• **EXERCISE**: The answer must consist of every line from the entries that holds the word "AuthState".

• **DATASET ENTRIES**:
(* ===== verification/Auth.v ===== *)
(** Proxy configuration and the authentication layer:
    [crates/core/src/config.rs] and [crates/core/src/auth.rs]. *)

From stdpp Require Import gmap.
From S2P Require Import Prelude RustStr Json Http Billing Types.
Local Open Scope Z_scope.

Record AuthKeyEntry := { role : string }.

#[export] Instance AuthKeyEntry_eq_dec : EqDecision AuthKeyEntry.
Proof. solve_decision. Defined.

(** A socket address is its text, a [Duration] its nanoseconds. *)
Record ProxyConfig := {
  listen : string;
  max_body_size : Z;
  upstream_read_timeout : Z;
  upstream_connect_timeout : Z;
  proxy_api_key : option string;
  proxy_token : option string;
  proxy_auth_keys : gmap string AuthKeyEntry
}.

Definition ProxyConfig_default : ProxyConfig :=
  {| listen := "127.0.0.1:8787"; max_body_size := 16 * 1024 * 1024;
     upstream_read_timeout := from_secs 600;
     upstream_connect_timeout := from_secs 10;
     proxy_api_key := None; proxy_token := None; proxy_auth_keys := ∅ |}.

Definition ProxyConfig_new (listen : string) : ProxyConfig :=
  {| listen := listen; max_body_size := max_body_size ProxyConfig_default;
     upstream_read_timeout := upstream_read_timeout ProxyConfig_default;
     upstream_connect_timeout := upstream_connect_timeout ProxyConfig_default;
     proxy_api_key := None; proxy_token := None; proxy_auth_keys := ∅ |}.

Definition config_has_auth (c : ProxyConfig) : bool :=
  bool_decide (is_Some (proxy_api_key c)) || bool_decide (is_Some (proxy_token c))
  || negb (bool_decide (proxy_auth_keys c = ∅)).

Record AuthState := {
  as_api_key : option string;
  as_token : option string;
  as_auth_keys : gmap string AuthKeyEntry
}.

Definition from_config (c : ProxyConfig) : AuthState :=
  {| as_api_key := proxy_api_key c; as_token := proxy_token c;
     as_auth_keys := proxy_auth_keys c |}.

Definition has_auth (s : AuthState) : bool :=
  bool_decide (is_Some (as_api_key s)) || bool_decide (is_Some (as_token s))
  || negb (bool_decide (as_auth_keys s = ∅)).

(** An incoming request of the HTTP server: [rq_body] is what reading the
    body stream yields, [rq_role] the [AgentRole] request extension. *)
Record HttpRequest := {
  rq_method : string;
  rq_path : string;
  rq_headers : HeaderMap;
  rq_body : Res string bytes;
  rq_role : option string
}.

Definition with_role (r : string) (q : HttpRequest) : HttpRequest :=
  {| rq_method := rq_method q; rq_path := rq_path q; rq_headers := rq_headers q;
     rq_body := rq_body q; rq_role := Some r |}.

Definition bearer_token (headers : HeaderMap) : option string :=
  header_str "authorization" headers ≫= strip_prefix "Bearer ".

Definition extract_api_key (headers : HeaderMap) : option string :=
  match header_str "x-api-key" headers with
  | Some key => Some key
  | None => bearer_token headers
  end.

(** [next] is the rest of the service; [Err] is the status of a rejection. *)
Definition auth_middleware {A} (s : AuthState) (req : HttpRequest)
    (next : HttpRequest -> A) : Res StatusCode A :=
  if negb (has_auth s) then Ok (next req)
  else if negb (bool_decide (as_auth_keys s = ∅)) then
    match extract_api_key (rq_headers req) ≫= (as_auth_keys s !!.) with
    | Some entry => Ok (next (with_role (role entry) req))
    | None => Err 401
    end
  else match as_api_key s with
  | Some expected =>
      if bool_decide (bearer_token (rq_headers req) = Some expected)
      then Ok (next req) else Err 401
  | None =>
      match as_token s with
      | Some expected =>
          if bool_decide (header_str "x-proxy-token" (rq_headers req) = Some expected)
          then Ok (next req) else Err 401
      | None => Ok (next req)
      end
  end.

(** The layer decides without looking at the rest of the service. *)
Lemma auth_middleware_next {A} s req (next : HttpRequest -> A) :
  auth_middleware s req next = next <$> auth_middleware s req (fun q => q).
Proof. unfold auth_middleware. repeat case_match; done. Qed.

(** ** Specification *)

(** The credential a configuration asks for: role keys take precedence over
    the single API key, and that over the token. *)
Inductive Scheme := Open | RoleKeys | ApiKey (k : string) | ProxyToken (t : string).

Definition scheme (c : ProxyConfig) : Scheme :=
  if negb (bool_decide (proxy_auth_keys c = ∅)) then RoleKeys
  else match proxy_api_key c, proxy_token c with
       | Some k, _ => ApiKey k
       | None, Some t => ProxyToken t
       | None, None => Open
       end.

Inductive authenticated (c : ProxyConfig) (h : HeaderMap) : option string -> Prop :=
| auth_open : scheme c = Open -> authenticated c h None
| auth_role key entry :
    scheme c = RoleKeys -> extract_api_key h = Some key ->
    proxy_auth_keys c !! key = Some entry -> authenticated c h (Some (role entry))
| auth_api_key k :
    scheme c = ApiKey k -> header_str "authorization" h = Some ("Bearer " +:+ k) ->
    authenticated c h None
| auth_token t :
    scheme c = ProxyToken t -> header_str "x-proxy-token" h = Some t ->
    authenticated c h None.

Definition with_opt_role (r : option string) (q : HttpRequest) : HttpRequest :=
  match r with Some r => with_role r q | None => q end.

Lemma has_auth_from_config c : has_auth (from_config c) = config_has_auth c.
Proof. done. Qed.

Lemma has_auth_scheme c : config_has_auth c = true <-> scheme c <> Open.
Proof.
  unfold config_has_auth, scheme.
  destruct (bool_decide (proxy_auth_keys c = ∅)), (proxy_api_key c), (proxy_token c);
    simpl; rewrite ?orb_true_r.
  all: split; intros Hs; try done.
Qed.

Lemma bearer_token_Some h k :
  bearer_token h = Some k <-> header_str "authorization" h = Some ("Bearer " +:+ k).
Proof.
  unfold bearer_token. destruct (header_str "authorization" h) as [v|].
  - cbn [mbind option_bind]. rewrite strip_prefix_Some. split; [by intros ->|].
    intros Hv. exact (Some_inj _ _ Hv).
  - done.
Qed.

Lemma auth_middleware_scheme {A} c req (next : HttpRequest -> A) :
  auth_middleware (from_config c) req next =
  match scheme c with
  | Open => Ok (next req)
  | RoleKeys =>
      match extract_api_key (rq_headers req) ≫= (proxy_auth_keys c !!.) with
      | Some entry => Ok (next (with_role (role entry) req))
      | None => Err 401
      end
  | ApiKey k =>
      if bool_decide (bearer_token (rq_headers req) = Some k) then Ok (next req) else Err 401
  | ProxyToken t =>
      if bool_decide (header_str "x-proxy-token" (rq_headers req) = Some t)
      then Ok (next req) else Err 401
  end.
Proof.
  unfold auth_middleware, has_auth, scheme. simpl.
  destruct (bool_decide (proxy_auth_keys c = ∅)), (proxy_api_key c), (proxy_token c); done.
Qed.

Lemma auth_middleware_authenticated {A} c req (next : HttpRequest -> A) r :
  authenticated c (rq_headers req) r ->
  auth_middleware (from_config c) req next = Ok (next (with_opt_role r req)).
Proof.
  rewrite auth_middleware_scheme. intros [Hs|key entry Hs Hk He|k Hs Hk|t Hs Ht]; rewrite Hs.
  - done.
  - rewrite Hk. simpl. by rewrite He.
  - apply bearer_token_Some in Hk. by rewrite bool_decide_true.
  - by rewrite bool_decide_true.
Qed.

Lemma auth_middleware_outcome {A} c req (next : HttpRequest -> A) :
  (exists r, authenticated c (rq_headers req) r /\
     auth_middleware (from_config c) req next = Ok (next (with_opt_role r req))) \/
  auth_middleware (from_config c) req next = Err 401.
Proof.
  rewrite auth_middleware_scheme. destruct (scheme c) as [| |k|t] eqn:Hs.
  - left. exists None. split; [by constructor|done].
  - destruct (extract_api_key _ ≫= _) as [entry|] eqn:He; [|by right].
    apply bind_Some in He as (key & Hk & He). left. exists (Some (role entry)).
    split; [by econstructor|done].
  - case_bool_decide as Hb; [|by right]. apply bearer_token_Some in Hb.
    left. exists None. split; [by eapply auth_api_key|done].
  - case_bool_decide as Hb; [|by right]. left. exists None. split; [by eapply auth_token|done].
Qed.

• **YOUR RESPONSE**:
Record AuthState := {
Definition from_config (c : ProxyConfig) : AuthState :=
Definition has_auth (s : AuthState) : bool :=
Definition auth_middleware {A} (s : AuthState) (req : HttpRequest)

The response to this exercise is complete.